(Records begins)

(** * Start *)

(** Whether the configuration still permits the endpoints of a record. *)
Definition permitted (peer : list byte) (record : durableRecord) : bool :=
  let fixedLocal := fixedFor record (UUID (local cfg)) in
  let fixedRemote := fixedFor record peer in
  let port := pc_Port (configured cfg) in
  let range := Range (configured cfg) in
  negb (AddrPort_IsValid fixedLocal &&
        ((negb (port =? 0) && negb (port =? LocalPort record)) ||
         (negb (First range =? 0) && ((LocalPort record <? First range) || (Last range <? LocalPort record))))) &&
  negb (AddrPort_IsValid fixedRemote && negb (candidateAllowed cfg fixedRemote)).

(** The manager of a new process, from what the file holds; a node that takes
    no inbound Links forgets its agreements. *)
Definition openDurable : D unit :=
  loaded ← (λ n, (Ok (default ∅ (content <$> entry (disk n))), n));
  modify (λ _, mkManager ∅ false loaded ∅ ∅ ∅);;
  (if negb (allowsInbound cfg) && negb (bool_decide (loaded = ∅)) then
     saveDurable ∅;; modify (set_records ∅) else mret tt);;
  d ← get;
  let kept := filter (λ x, permitted x.1 x.2 = true) (records d) in
  if bool_decide (kept = records d) then mret tt
  else modify (set_records kept);; saveDurable kept.
End Node.
(* ===== verification/Agreement.v ===== *)
(** A network of nodes that keep durable agreements (runtime/durable.go): their
    calls in any order, on messages that were sent to them, and ends of their
    processes and power failures in between. *)

From S2P Require Import Prelude Netip Ports Desired AtomicFile PolicyRevision Recovery Field MessageData Durable DurableProps.
From stdpp Require Import gmap strings.
Open Scope Z_scope.
Open Scope velvet_scope.
Implicit Types (S : list Records) (p u : list byte) (d : durableManager) (n : node) (r : durableRecord)
  (cfg : node_config) (e : env) (plan : LinkPlan) (s : session) (m : Message).

(** * Networks *)

(** [net]: who sent what to whom, ever; a message may arrive any number of
    times.  [drawn]: the random identifiers that nodes drew. *)
Record world := mkWorld { nodes : list byte → node; net : list (list byte * list byte * Message); drawn : list (list byte) }.

Definition manager_new : durableManager := mkManager ∅ false ∅ ∅ ∅ ∅.
(** A node whose next call meets the events [faults] on its disk. *)
Definition ready (faults : list event) (n : node) : node :=
  mkNode (mgr n) (mkFs (entry (disk n)) (older (disk n)) (temp (disk n)) faults) [] (saves n).
Definition rebooted (dk : fs Records) (n : node) : node := mkNode manager_new dk [] (saves n).

Section Network.
Context (cfgs : list byte → node_config).

(** The calls of the node [u] about the peer [p].  The sessions are
    authenticated: a message on a session of [p] was sent by [p] to [u]. *)
Inductive call_of (w : world) (u p : list byte) (e : env) : ∀ B : Type, D B → Prop :=
| call_message plan s m : (p, u, m) ∈ net w → UUID (RemoteUID s) = p →
    call_of w u p e unit (handleLink (cfgs u) e plan s m)
| call_tick state now s : call_of w u p e unit (tick_send (cfgs u) e state now s)
| call_operational state o s : call_of w u p e unit (tick_operational state o s)
| call_check s m up : UUID (RemoteUID s) = p → call_of w u p e unit (handleCheck e s m up)
| call_status record q m now cancelled connected :
    call_of w u p e unit (acceptStatus (cfgs u) e record q m now cancelled connected)
| call_begin record now : call_of w u p e bool (check_begin record now)
| call_record record now up connected q :
    call_of w u p e (option (list byte)) (check_record (cfgs u) e record now up connected q)
| call_restore record port : call_of w u p e unit (confirmRestore (cfgs u) e record port)
| call_refresh peer key l : call_of w u p e unit (refreshPeerMetadata (cfgs u) e peer key l)
| call_observe plan ep ctl at_ port rem : call_of w u p e unit (observe (cfgs u) e plan ep ctl at_ port rem)
| call_delete peer stopping : call_of w u p e unit (DeleteDurable (cfgs u) e peer stopping).

(** What a call leaves: the node, and its messages under way to [p]. *)
Definition after {B : Type} (w : world) (u p : list byte) (e : env) (faults : list event) (c : D B) : world :=
  let n := (c (ready faults (nodes w u))).2 in
  mkWorld (λ v, if decide (v = u) then n else nodes w v)
    (net w ++ map (λ x, (u, p, x.2)) (out n))
    (match random e with Some id => id :: drawn w | None => drawn w end).
(** A new process of [u]; [dk] is the disk it finds. *)
Definition reopened (w : world) (u : list byte) (e : env) (dk : fs Records) : world :=
  let n := (openDurable (cfgs u) e (rebooted dk (nodes w u))).2 in
  mkWorld (λ v, if decide (v = u) then n else nodes w v) (net w) (drawn w).

(** Identifiers are random UUIDs: none is drawn twice. *)
Inductive step (w : world) : world → Prop :=
| step_call u p e faults (B : Type) (c : D B) : call_of w u p e B c →
    (∀ id, random e = Some id → id ∉ drawn w) → step w (after w u p e faults c)
| step_restart u e dk : restart (disk (nodes w u)) dk → step w (reopened w u e dk)
| step_loss u e dk : power_loss (disk (nodes w u)) dk → step w (reopened w u e dk).

(** Nodes without agreements, files and messages. *)
Definition initial (w : world) : Prop :=
  (∀ u, nodes w u = mkNode manager_new (mkFs None [] None []) [] []) ∧ net w = [] ∧ drawn w = [].
Inductive reachable : world → Prop :=
| reach_init w : initial w → reachable w
| reach_step w w' : reachable w → step w w' → reachable w'.

(** * The invariant *)

Notation peer_saved A w u := (λ p i, saved_in A (saves (nodes w p)) u i).

Record world_ok (A : gmap (list byte) terms) (w : world) : Prop := {
  w_drawn : ∀ i, is_Some (A !! i) → i ∈ drawn w;
  w_nodes : ∀ u, manager_ok A (peer_saved A w u) (saves (nodes w u)) (mgr (nodes w u));
  w_disks : ∀ u, all_files (λ c, ∀ recs, c = Some recs →
    records_ok A (peer_saved A w u) (saves (nodes w u)) recs) (disk (nodes w u));
  w_net : ∀ u p m, (u, p, m) ∈ net w → message_ok A (saves (nodes w u)) p m
}.

(** More identifiers, and more that peers saved. *)
Section More.
Context (A A' : gmap (list byte) terms) (P P' : list byte → list byte → Prop).
Hypothesis (HA : A ⊆ A') (HP : ∀ p i, P p i → P' p i).
Lemma conforms_more r : conforms A r → conforms A' r.
Proof. intros H. by eapply lookup_weaken. Qed.
Lemma saved_in_more S p i : saved_in A S p i → saved_in A' S p i.
Proof. intros (recs & r & ? & ? & ? & ?). exists recs, r. eauto using conforms_more. Qed.
Lemma record_ok_more S p r : record_ok A P S p r → record_ok A' P' S p r.
Proof.
  intros (? & ? & C). split_and!; [done|by apply conforms_more|]. intros E. destruct (C E). eauto using saved_in_more.
Qed.
Lemma records_ok_more S recs : records_ok A P S recs → records_ok A' P' S recs.
Proof. intros H p r E. by apply record_ok_more, H. Qed.
Lemma manager_ok_more S d : manager_ok A P S d → manager_ok A' P' S d.
Proof.
  intros [R O]. split; [by apply records_ok_more|]. intros p o E. destruct (O p o E) as (? & ? & C & Sv).
  split_and!; [done|by apply conforms_more| |eauto using saved_in_more].
  intros Ec. destruct (C Ec). eauto using saved_in_more.
Qed.
Lemma message_ok_more S p m : message_ok A S p m → message_ok A' S p m.
Proof.
  intros [M1 M2]. split; [intros E; by eapply lookup_weaken; eauto|]. eauto using saved_in_more.
Qed.
End More.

(Records ends)

> What you will do: Where a line above includes "mkNode", copy that line.

> Problem solution:
  mkNode (mgr n) (mkFs (entry (disk n)) (older (disk n)) (temp (disk n)) faults) [] (saves n).
Definition rebooted (dk : fs Records) (n : node) : node := mkNode manager_new dk [] (saves n).
  (∀ u, nodes w u = mkNode manager_new (mkFs None [] None []) [] []) ∧ net w = [] ∧ drawn w = [].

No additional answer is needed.